Fortunately, bed bug bites don’t usually present a serious threat, but the process to relieve your bites and marks can be a strenuous one. The thing is, it might take a while to realize that you have bed bugs. That’s because bed bugs are tiny, and their bites can mimic other insect bites or skin irritations. 

Here’s everything you should know about bed bug bites and how to get rid of the pesky critters once and for all.

A lot of times people cannot distinguish bed bug bites from other insect bites. Here are some things to look for:

  1. Itchy skin
  2. Red spots (often the center is darker)
  3. Usually in a pattern or cluster
  4. Located on the face, neck, arms and hands

The tough part about it is that commonly people can have a delayed reaction up to 2-3 weeks or no reaction at all. While on the other side of the spectrum for some people it can trigger a severe allergic reaction.

At Home Treatments

The best way to treat bed bug bites is to wash them gently with soap and water, then apply an anti-itch cream or lotion (look for hydrocortisone 1%) to your skin while avoiding use on your face. Do this daily or twice daily if itching is annoying. If this is the case, your healthcare provider may prescribe a stronger steroid cream or recommend that you take an over-the-counter or prescription antihistamine medication. Some treatments that may be helpful:

  1. Calamine lotion
  2. Hydrocortisone 1%
  3. Antihistamines
  4. Colloidal oatmeal
  5. Lanolin (but ONLY if you’re not allergic)
  6. Sarna, a cream that contains camphor and menthol in its original formula

These products work best when applied to damp skin. Usually, the bites will go away after a week or two. It’s important to avoid scratching bed bug bites as much as possible. Scratching the bites can lead to skin tears and infections.

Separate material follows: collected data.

Lemma moves_handleSharedData request : moves R (handleSharedData request).
Proof.
  unfold handleSharedData, formData, fromText, parseShared, broadcast.
  moves_with ltac:(apply moves_processHealthData).
Qed.

Lemma moves_handleHealthAPI request : moves R (handleHealthAPI request).
Proof. unfold handleHealthAPI, json. moves_auto. Qed.

Lemma moves_onFetch request : moves R (onFetch request).
Proof.
  unfold onFetch, caches_open, cache_put, cache_match.
  moves_with ltac:(first [apply moves_handleSharedData | apply moves_handleHealthAPI]).
Qed.

Lemma moves_onMessage data : moves R (onMessage data).
Proof. unfold onMessage, scheduleNotification. moves_auto. Qed.

Lemma moves_onSync tag : moves R (onSync tag).
Proof. unfold onSync, syncQuests, syncHabits, syncHealthData, broadcast. moves_auto. Qed.

Lemma moves_onPeriodicSync tag : moves R (onPeriodicSync tag).
Proof.
  unfold onPeriodicSync, checkDailyQuests, syncHealthData, broadcast.
  moves_auto.
Qed.

Lemma moves_onActivate : moves R onActivate.
Proof. unfold onActivate, caches_delete. moves_auto. Qed.

(** Every event keeps the relation. *)
Lemma moves_handle e : moves R (handle e).
Proof.
  destruct e; simpl.
  - apply moves_detached, moves_onFetch.
  - apply moves_onMessage.
  - apply moves_detached, moves_onSync.
  - apply moves_detached, moves_onPeriodicSync.
  - apply moves_detached, moves_onActivate.
Qed.

End Moves.

(** ** Stored records are never changed or removed *)

#[local] Instance keeps_preorder : PreOrder keeps.
Proof.
  split.
  - intros w name st k v Hst Hk. eauto.
  - intros w1 w2 w3 H12 H23 name st k v Hst Hk.
    destruct (H12 _ _ _ _ Hst Hk) as (st2 & Hst2 & Hk2). eauto.
Qed.

Lemma key_compare_eq k k' : IDB.key_compare k k' = Eq → k = k'.
Proof.
  destruct k as [n | s], k' as [n' | s']; simpl; try discriminate.
  - by intros ->%Z.compare_eq.
  - by intros ->%String.compare_eq_iff.
Qed.

Lemma find_put_record_ne k k' v rs :
  k' ≠ k → IDB.find_record k' (IDB.put_record k v rs) = IDB.find_record k' rs.
Proof.
  intros Hne.
  assert (Hcmp : ∀ k0, k0 = k → IDB.key_compare k' k0 ≠ Eq).
  { intros k0 -> E. by apply key_compare_eq in E. }
  induction rs as [| [k1 v1] rs IH]; simpl.
  - by destruct (IDB.key_compare k' k) eqn:E; [destruct (Hcmp k) | |].
  - destruct (IDB.key_compare k k1) eqn:E1; simpl.
    + apply key_compare_eq in E1 as <-.
      by destruct (IDB.key_compare k' k) eqn:E; [destruct (Hcmp k) | |].
    + by destruct (IDB.key_compare k' k) eqn:E; [destruct (Hcmp k) | |].
    + by rewrite IH.
Qed.

(** An insert ([add]) leaves every record of the store where it was. *)
Lemma add_keeps_records v st k st' k0 v0 :
  IDB.store_record false v st = inr (k, st') →
  IDB.find_record k0 (IDB.records st) = Some v0 →
  IDB.find_record k0 (IDB.records st') = Some v0.
Proof.
  unfold IDB.store_record. intros Hadd Hfind.
  assert (Hput : ∀ k1 v1, IDB.find_record k1 (IDB.records st) = None →
            IDB.find_record k0 (IDB.put_record k1 v1 (IDB.records st)) = Some v0).
  { intros k1 v1 Hnone. rewrite find_put_record_ne; [done |]. congruence. }
  destruct (IDB.extract_key _ _) as [e | [k1 |]]; [done | |].
  - simpl in Hadd. case_bool_decide as Hdup; [done |].
    injection Hadd as <- <-. simpl. apply Hput.
    by apply eq_None_not_Some.
  - destruct (IDB.autoIncrement st); [| done].
    destruct (IDB.inject_key _ _ _) as [e | v']; [done |].
    destruct (IDB.MAX_KEY <? IDB.keyGenerator st); [done |].
    simpl in Hadd. case_bool_decide as Hdup; [done |].
    injection Hadd as <- <-. simpl. apply Hput.
    by apply eq_None_not_Some.
Qed.

Lemma upgrade_store_keeps stores storeName name st :
  stores !! name = Some st → upgrade_store stores storeName !! name = Some st.
Proof.
  intros Hst. unfold upgrade_store. case_bool_decide as Hin; [done |].
  rewrite lookup_insert_ne; [done |].
  intros ->. apply Hin. by rewrite Hst.
Qed.

Lemma onupgradeneeded_keeps stores name st :
  stores !! name = Some st → onupgradeneeded stores !! name = Some st.
Proof.
  unfold onupgradeneeded. generalize STORES.values. intros names.
  revert stores. induction names as [| n names IH]; intros stores Hst; [done |].
  simpl. by apply IH, upgrade_store_keeps.
Qed.

Lemma keeps_opened w : keeps w (opened w).
Proof.
  unfold opened, open.
  destruct (IDB.version (database w) <? DB_VERSION).
  - intros name st k v Hst Hk. simpl. eauto using onupgradeneeded_keeps.
  - destruct (DB_VERSION <? IDB.version (database w)); [reflexivity |].
    intros name st k v Hst Hk. simpl. eauto.
Qed.

Lemma keeps_saveToStore storeName data : moves keeps (saveToStore storeName data).
Proof.
  intros h w. unfold saveToStore, objectStore, commit, Date_dot_now. munfold.
  rewrite initDB_spec. pose proof (keeps_opened w) as Hopened. unfold opened in Hopened.
  destruct (open (database w)) as [e | d]; [done |].
  cbn [database set_database fst snd].
  destruct (IDB.objectStores d !! storeName) as [st |] eqn:Hst; [| done].
  destruct (get data "timestamp") as [e | ts]; [done |]. simpl.
  assert (Hfinal : ∀ data',
    keeps w (match IDB.store_record false data' st with
             | inl e => (inl e : error + (value * value), set_database d w)
             | inr (k, st') =>
                 (inr (IDB.key_value k, data'),
                  set_database
                    {| IDB.version := IDB.version d;
                       IDB.objectStores := <[storeName := st']> (IDB.objectStores d) |}
                    (set_database d w))
             end).2).
  { intros data'. destruct (IDB.store_record false data' st) as [e | [k st']] eqn:Hadd;
      [done |].
    etrans; [exact Hopened |]. intros name st0 k0 v0 Hst0 Hk0. simpl in *.
    destruct (decide (name = storeName)) as [-> | Hne].
    - rewrite lookup_insert_eq. eexists; split; [done |].
      rewrite Hst in Hst0. injection Hst0 as <-.
      by eapply add_keeps_records.
    - rewrite lookup_insert_ne by done. eauto. }
  destruct (truthy ts); simpl.
  - specialize (Hfinal data).
    by destruct (IDB.store_record false data st) as [e | [k st']].
  - destruct (JS.set data "timestamp" _) as [e | data']; [done |]. simpl.
    specialize (Hfinal data').
    by destruct (IDB.store_record false data' st) as [e | [k st']].
Qed.

(** X1. No event changes or removes a stored record: whatever a collection holds
    under a key before the event, it holds under that key after it. *)
Theorem records_never_changed e h w name st k v :
  IDB.objectStores (database w) !! name = Some st →
  IDB.find_record k (IDB.records st) = Some v →
  ∃ st', IDB.objectStores (database (run (handle e) h w)) !! name = Some st'
         ∧ IDB.find_record k (IDB.records st') = Some v.
Proof.
  intros Hst Hk.
  assert (Hkeeps : keeps w (run (handle e) h w)).
  { apply (moves_handle keeps); [| apply keeps_opened | apply keeps_saveToStore].
    intros w1 w2 Hdb name' st' k' v'. rewrite Hdb. eauto. }
  exact (Hkeeps _ _ _ _ Hst Hk).
Qed.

You can treat bed bug bites by first washing the bite site with soapy water to remove any dirt or debris. Then, you can try these at-home remedies:

  • Anti-itch cream. These over-the-counter drugs include steroid ointments, like Cortisone, or antihistamine creams, like Benadryl. Both reduce itching and swelling and can provide relief from bed bug bites when applied topically. 
  • Oral antihistamine. An over-the-counter oral antihistamine tablet, like Benadryl, counteracts your body’s production of histamine, which is what causes bites to itch. However, these oral antihistamines can cause drowsiness — it’s best to take Benadryl right before bed to relieve itchiness and help you sleep. 
  • Cold compress. A cold compress, can give temporary itch relief. Apply a cold compress or ice pack wrapped in cloth for not longer than 20 minutes, and wait at least an hour before reapplying. 

The itching from bed bug bites can last for up to two weeks. That’s often prolonged if the infestation hasn’t been addressed and the person continues to get new bites. If you’re dealing with severe itchiness despite using the remedies above, you can reach out to your doctor for a more powerful prescription anti-itch cream. 


Most bed bug bites require no medical treatment. Talk to your doctor if you experience an allergic reaction to the bites or if you develop swollen red skin with hives, they are oozing puss or a skin infection after scratching the bites.

In some cases, medically prescribed oral steroids might be the best way for some people who have severe itching caused by bed bug bites. The oral steroids can reduce inflammation and itchiness in people who don’t get relief from topical creams. They can also help prevent further health complications from the overwhelming itchiness.